- _Task requirements_
An exact, complete copy of the entries that follow is needed.

- _Input material_
○ ○ ○ ○ ○ ○ ○
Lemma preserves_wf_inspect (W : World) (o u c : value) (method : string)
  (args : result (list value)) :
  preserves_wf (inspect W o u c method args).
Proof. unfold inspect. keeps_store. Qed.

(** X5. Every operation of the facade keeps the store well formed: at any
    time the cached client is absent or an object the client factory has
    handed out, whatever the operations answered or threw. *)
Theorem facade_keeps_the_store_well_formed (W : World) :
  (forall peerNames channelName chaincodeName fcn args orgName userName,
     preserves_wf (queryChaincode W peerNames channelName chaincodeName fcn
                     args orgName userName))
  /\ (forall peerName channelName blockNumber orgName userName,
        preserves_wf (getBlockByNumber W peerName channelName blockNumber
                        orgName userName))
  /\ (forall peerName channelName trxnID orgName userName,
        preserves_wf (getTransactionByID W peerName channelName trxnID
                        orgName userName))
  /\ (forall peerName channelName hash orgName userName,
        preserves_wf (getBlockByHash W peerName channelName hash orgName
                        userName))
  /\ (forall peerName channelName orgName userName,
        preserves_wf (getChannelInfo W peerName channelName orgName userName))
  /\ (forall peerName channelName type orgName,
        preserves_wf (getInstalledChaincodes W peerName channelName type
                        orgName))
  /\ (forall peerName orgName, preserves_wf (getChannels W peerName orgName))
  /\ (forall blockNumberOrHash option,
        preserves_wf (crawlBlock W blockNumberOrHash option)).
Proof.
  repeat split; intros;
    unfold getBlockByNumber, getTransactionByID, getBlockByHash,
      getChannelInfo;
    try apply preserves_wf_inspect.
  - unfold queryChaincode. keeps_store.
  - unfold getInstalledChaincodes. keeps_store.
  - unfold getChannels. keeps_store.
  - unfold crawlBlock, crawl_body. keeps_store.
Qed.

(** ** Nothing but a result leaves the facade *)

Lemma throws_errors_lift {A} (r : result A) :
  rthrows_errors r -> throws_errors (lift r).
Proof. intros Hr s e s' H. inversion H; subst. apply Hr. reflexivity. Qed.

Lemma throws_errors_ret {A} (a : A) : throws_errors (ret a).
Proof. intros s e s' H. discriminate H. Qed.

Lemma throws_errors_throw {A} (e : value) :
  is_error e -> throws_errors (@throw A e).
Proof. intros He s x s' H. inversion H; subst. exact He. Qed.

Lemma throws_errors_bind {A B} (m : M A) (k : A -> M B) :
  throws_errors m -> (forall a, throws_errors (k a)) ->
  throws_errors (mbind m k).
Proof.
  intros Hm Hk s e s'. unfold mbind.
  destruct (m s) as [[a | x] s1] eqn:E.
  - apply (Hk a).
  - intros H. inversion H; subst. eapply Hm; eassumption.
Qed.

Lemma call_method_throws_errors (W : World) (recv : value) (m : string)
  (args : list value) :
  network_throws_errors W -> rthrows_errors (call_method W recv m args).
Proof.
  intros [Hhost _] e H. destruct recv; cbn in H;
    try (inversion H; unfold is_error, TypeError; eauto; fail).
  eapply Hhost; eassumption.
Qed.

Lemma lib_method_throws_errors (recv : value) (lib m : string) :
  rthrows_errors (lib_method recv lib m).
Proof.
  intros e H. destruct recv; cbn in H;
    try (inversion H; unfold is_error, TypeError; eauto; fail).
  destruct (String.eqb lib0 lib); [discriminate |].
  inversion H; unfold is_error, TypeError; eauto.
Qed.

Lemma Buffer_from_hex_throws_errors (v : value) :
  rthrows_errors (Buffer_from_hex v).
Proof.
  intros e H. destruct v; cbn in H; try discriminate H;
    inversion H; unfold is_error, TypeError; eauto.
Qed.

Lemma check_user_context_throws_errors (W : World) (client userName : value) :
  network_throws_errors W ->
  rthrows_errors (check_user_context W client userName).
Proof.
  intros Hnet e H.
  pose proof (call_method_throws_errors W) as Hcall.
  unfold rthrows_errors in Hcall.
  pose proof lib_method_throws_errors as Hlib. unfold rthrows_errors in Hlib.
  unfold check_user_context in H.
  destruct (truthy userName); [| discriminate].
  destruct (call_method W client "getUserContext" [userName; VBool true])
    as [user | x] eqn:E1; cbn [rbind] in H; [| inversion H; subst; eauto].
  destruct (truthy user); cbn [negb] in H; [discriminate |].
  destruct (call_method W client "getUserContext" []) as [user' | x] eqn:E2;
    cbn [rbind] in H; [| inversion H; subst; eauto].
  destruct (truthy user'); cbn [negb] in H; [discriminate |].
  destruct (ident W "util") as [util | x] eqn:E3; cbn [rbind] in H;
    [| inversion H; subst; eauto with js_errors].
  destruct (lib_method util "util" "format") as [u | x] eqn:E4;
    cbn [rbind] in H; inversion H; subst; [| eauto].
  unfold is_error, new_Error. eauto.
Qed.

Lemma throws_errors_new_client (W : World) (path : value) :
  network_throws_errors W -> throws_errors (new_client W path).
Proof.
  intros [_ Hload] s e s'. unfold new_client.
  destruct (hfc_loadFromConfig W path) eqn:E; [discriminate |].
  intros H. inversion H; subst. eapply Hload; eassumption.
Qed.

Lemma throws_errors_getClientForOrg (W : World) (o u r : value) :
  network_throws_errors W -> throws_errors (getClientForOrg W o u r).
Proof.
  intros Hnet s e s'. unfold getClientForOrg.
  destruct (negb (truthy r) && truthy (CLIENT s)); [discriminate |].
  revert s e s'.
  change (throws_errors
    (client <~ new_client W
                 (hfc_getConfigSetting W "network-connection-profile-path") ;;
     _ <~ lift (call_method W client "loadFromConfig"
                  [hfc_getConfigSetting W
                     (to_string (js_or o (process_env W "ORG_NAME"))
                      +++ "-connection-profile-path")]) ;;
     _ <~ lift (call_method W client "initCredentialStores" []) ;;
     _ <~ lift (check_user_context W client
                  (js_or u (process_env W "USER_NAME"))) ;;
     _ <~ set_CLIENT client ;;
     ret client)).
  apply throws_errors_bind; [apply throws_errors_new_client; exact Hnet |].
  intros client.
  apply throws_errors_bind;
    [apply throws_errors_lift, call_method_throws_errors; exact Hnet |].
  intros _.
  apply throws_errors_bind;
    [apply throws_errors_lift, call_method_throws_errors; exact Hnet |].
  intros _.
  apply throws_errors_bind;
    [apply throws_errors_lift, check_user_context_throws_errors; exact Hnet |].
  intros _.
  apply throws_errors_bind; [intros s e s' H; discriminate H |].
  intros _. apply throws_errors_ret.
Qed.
○ ○ ○ ○ ○ ○ ○
- _Result below_
Lemma preserves_wf_inspect (W : World) (o u c : value) (method : string)
  (args : result (list value)) :
  preserves_wf (inspect W o u c method args).
Proof. unfold inspect. keeps_store. Qed.

(** X5. Every operation of the facade keeps the store well formed: at any
    time the cached client is absent or an object the client factory has
    handed out, whatever the operations answered or threw. *)
Theorem facade_keeps_the_store_well_formed (W : World) :
  (forall peerNames channelName chaincodeName fcn args orgName userName,
     preserves_wf (queryChaincode W peerNames channelName chaincodeName fcn
                     args orgName userName))
  /\ (forall peerName channelName blockNumber orgName userName,
        preserves_wf (getBlockByNumber W peerName channelName blockNumber
                        orgName userName))
  /\ (forall peerName channelName trxnID orgName userName,
        preserves_wf (getTransactionByID W peerName channelName trxnID
                        orgName userName))
  /\ (forall peerName channelName hash orgName userName,
        preserves_wf (getBlockByHash W peerName channelName hash orgName
                        userName))
  /\ (forall peerName channelName orgName userName,
        preserves_wf (getChannelInfo W peerName channelName orgName userName))
  /\ (forall peerName channelName type orgName,
        preserves_wf (getInstalledChaincodes W peerName channelName type
                        orgName))
  /\ (forall peerName orgName, preserves_wf (getChannels W peerName orgName))
  /\ (forall blockNumberOrHash option,
        preserves_wf (crawlBlock W blockNumberOrHash option)).
Proof.
  repeat split; intros;
    unfold getBlockByNumber, getTransactionByID, getBlockByHash,
      getChannelInfo;
    try apply preserves_wf_inspect.
  - unfold queryChaincode. keeps_store.
  - unfold getInstalledChaincodes. keeps_store.
  - unfold getChannels. keeps_store.
  - unfold crawlBlock, crawl_body. keeps_store.
Qed.

(** ** Nothing but a result leaves the facade *)

Lemma throws_errors_lift {A} (r : result A) :
  rthrows_errors r -> throws_errors (lift r).
Proof. intros Hr s e s' H. inversion H; subst. apply Hr. reflexivity. Qed.

Lemma throws_errors_ret {A} (a : A) : throws_errors (ret a).
Proof. intros s e s' H. discriminate H. Qed.

Lemma throws_errors_throw {A} (e : value) :
  is_error e -> throws_errors (@throw A e).
Proof. intros He s x s' H. inversion H; subst. exact He. Qed.

Lemma throws_errors_bind {A B} (m : M A) (k : A -> M B) :
  throws_errors m -> (forall a, throws_errors (k a)) ->
  throws_errors (mbind m k).
Proof.
  intros Hm Hk s e s'. unfold mbind.
  destruct (m s) as [[a | x] s1] eqn:E.
  - apply (Hk a).
  - intros H. inversion H; subst. eapply Hm; eassumption.
Qed.

Lemma call_method_throws_errors (W : World) (recv : value) (m : string)
  (args : list value) :
  network_throws_errors W -> rthrows_errors (call_method W recv m args).
Proof.
  intros [Hhost _] e H. destruct recv; cbn in H;
    try (inversion H; unfold is_error, TypeError; eauto; fail).
  eapply Hhost; eassumption.
Qed.

Lemma lib_method_throws_errors (recv : value) (lib m : string) :
  rthrows_errors (lib_method recv lib m).
Proof.
  intros e H. destruct recv; cbn in H;
    try (inversion H; unfold is_error, TypeError; eauto; fail).
  destruct (String.eqb lib0 lib); [discriminate |].
  inversion H; unfold is_error, TypeError; eauto.
Qed.

Lemma Buffer_from_hex_throws_errors (v : value) :
  rthrows_errors (Buffer_from_hex v).
Proof.
  intros e H. destruct v; cbn in H; try discriminate H;
    inversion H; unfold is_error, TypeError; eauto.
Qed.

Lemma check_user_context_throws_errors (W : World) (client userName : value) :
  network_throws_errors W ->
  rthrows_errors (check_user_context W client userName).
Proof.
  intros Hnet e H.
  pose proof (call_method_throws_errors W) as Hcall.
  unfold rthrows_errors in Hcall.
  pose proof lib_method_throws_errors as Hlib. unfold rthrows_errors in Hlib.
  unfold check_user_context in H.
  destruct (truthy userName); [| discriminate].
  destruct (call_method W client "getUserContext" [userName; VBool true])
    as [user | x] eqn:E1; cbn [rbind] in H; [| inversion H; subst; eauto].
  destruct (truthy user); cbn [negb] in H; [discriminate |].
  destruct (call_method W client "getUserContext" []) as [user' | x] eqn:E2;
    cbn [rbind] in H; [| inversion H; subst; eauto].
  destruct (truthy user'); cbn [negb] in H; [discriminate |].
  destruct (ident W "util") as [util | x] eqn:E3; cbn [rbind] in H;
    [| inversion H; subst; eauto with js_errors].
  destruct (lib_method util "util" "format") as [u | x] eqn:E4;
    cbn [rbind] in H; inversion H; subst; [| eauto].
  unfold is_error, new_Error. eauto.
Qed.

Lemma throws_errors_new_client (W : World) (path : value) :
  network_throws_errors W -> throws_errors (new_client W path).
Proof.
  intros [_ Hload] s e s'. unfold new_client.
  destruct (hfc_loadFromConfig W path) eqn:E; [discriminate |].
  intros H. inversion H; subst. eapply Hload; eassumption.
Qed.

Lemma throws_errors_getClientForOrg (W : World) (o u r : value) :
  network_throws_errors W -> throws_errors (getClientForOrg W o u r).
Proof.
  intros Hnet s e s'. unfold getClientForOrg.
  destruct (negb (truthy r) && truthy (CLIENT s)); [discriminate |].
  revert s e s'.
  change (throws_errors
    (client <~ new_client W
                 (hfc_getConfigSetting W "network-connection-profile-path") ;;
     _ <~ lift (call_method W client "loadFromConfig"
                  [hfc_getConfigSetting W
                     (to_string (js_or o (process_env W "ORG_NAME"))
                      +++ "-connection-profile-path")]) ;;
     _ <~ lift (call_method W client "initCredentialStores" []) ;;
     _ <~ lift (check_user_context W client
                  (js_or u (process_env W "USER_NAME"))) ;;
     _ <~ set_CLIENT client ;;
     ret client)).
  apply throws_errors_bind; [apply throws_errors_new_client; exact Hnet |].
  intros client.
  apply throws_errors_bind;
    [apply throws_errors_lift, call_method_throws_errors; exact Hnet |].
  intros _.
  apply throws_errors_bind;
    [apply throws_errors_lift, call_method_throws_errors; exact Hnet |].
  intros _.
  apply throws_errors_bind;
    [apply throws_errors_lift, check_user_context_throws_errors; exact Hnet |].
  intros _.
  apply throws_errors_bind; [intros s e s' H; discriminate H |].
  intros _. apply throws_errors_ret.
Qed.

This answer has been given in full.